An undated Twitter profile picture, left, allegedly shows Quazi Mohammad Rezwanul Ahsan Nafis, 21, from Bangladesh, who was arrested in New York for trying to detonate what he believed was a 1,000 pound bomb at the Federal Reserve Bank of New York building in Lower Manhattan, Department of Justice officials said. (Oct. 17, 2012) Credit: AFP PHOTO / TWITTER ; Getty Images

Above ground, within feet of the Federal Reserve Bank in Lower Manhattan, lies a busy neighborhood of 310,000 workers, 60,000 residents and 8,400 businesses. Below ground, beneath the Fed, lies the largest accumulation of gold bullion in the world—priceless ingots belonging to governments, central banks and other international entities.

On Wednesday, says the New York Police Department, a person named Quazi Mohammad Rezwanul Ahsan Nafis packed a van with 1,000 pounds of what he thought were explosives and parked it next to the bank with the intention of blowing the place to kingdom come. This is not what you want to hear if—like me—you happen to live almost across the street.

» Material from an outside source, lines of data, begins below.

Lemma run_writer_new k prev h sl s fuel :
  (2 * h + 1 < fuel)%nat →
  run_writer fuel (WNew k prev h) (sl, s) =
  ('(x, m, s') ←! NewNode sizeof_Node NDEBUG k h (nodes sl) s;
   sl' ←! link_levels h x prev (with_nodes sl m); Ret (sl', s')).
Proof.
  intros Hf. destruct fuel as [|fuel]; [lia|].
  cbn [SkipListConc.run_writer SkipListConc.writer_step]. rewrite obind_assoc.
  destruct (NewNode _ _ _ _ _ _) as [[[x m] s']| | | |]; try done. cbn [obind].
  by rewrite (run_writer_links h), link_levels_from by lia.
Qed.

(** Run without interference, the steps of the writer are exactly
    [Insert], failures included; the fuel covers two stores for each of the at
    most twelve levels. *)
Theorem run_writer_Insert k sl s :
  ('(w, sl') ←! begin_insert k sl; run_writer (2 * kMaxHeight + 3) w (sl', s)) =
  Insert sizeof_Node NDEBUG k sl s.
Proof.
  assert (∃ fuel, 2 * kMaxHeight + 3 = Datatypes.S fuel ∧ 2 * kMaxHeight + 1 < fuel)%nat
    as (fuel & -> & Hfuel) by (exists (2 * kMaxHeight + 2)%nat; lia).
  unfold SkipListConc.begin_insert, SkipList.Insert. rewrite obind_assoc.
  destruct (FindGreaterOrEqual _ _ _) as [[y prev]| | | |]; try done. cbn [obind]. rewrite obind_assoc.
  destruct (deref prev) as [P| | | |]; try done. cbn [obind]. rewrite obind_assoc.
  destruct (match y with None => _ | Some _ => _ end) as [d| | | |]; try done. cbn [obind].
  destruct (negb NDEBUG && d); [done|].
  destruct (RandomHeight (rnd_ sl)) as [h r] eqn:Eh. pose proof (RandomHeight_bound (rnd_ sl)) as Hh.
  rewrite Eh in Hh. simpl in Hh.
  destruct (decide (GetMaxHeight sl < h)%nat); cbn [obind].
  - cbn [SkipListConc.run_writer SkipListConc.writer_step obind].
    rewrite run_writer_new by lia. done.
  - rewrite run_writer_new by lia. done.
Qed.
End proofs.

All of us owe NYPD Commissioner Ray Kelly and the Feds a thunderous round of applause for deftly foiling yet another murderous plot. So far, they have been brilliant at keeping us safe. But there are questions regarding the neighborhood as we look to the future: How much security is enough security? How much is too much?

Lower Manhattan today is a mixed-use, 24-hour kind of place, full of kids, dogs, students, schools, shops, restaurants, grocery stores, museums and more than 10 million tourists a year. But it also has far more than its share of traffic checkpoints, street closures and tight building security. And security-related delays could get even worse when the World Trade Center is finally rebuilt. Again, the reasons for this are obvious.

Yet as a flourishing international business district, downtown needs to pulsate with human energy, including foot and vehicular traffic that moves freely. Is this even possible now in a world of potential truck bombers lurking in the shadows?

It has to be. I hope the NYPD has some ideas about how safety and freedom can coexist. This is a dialogue that needs to continue.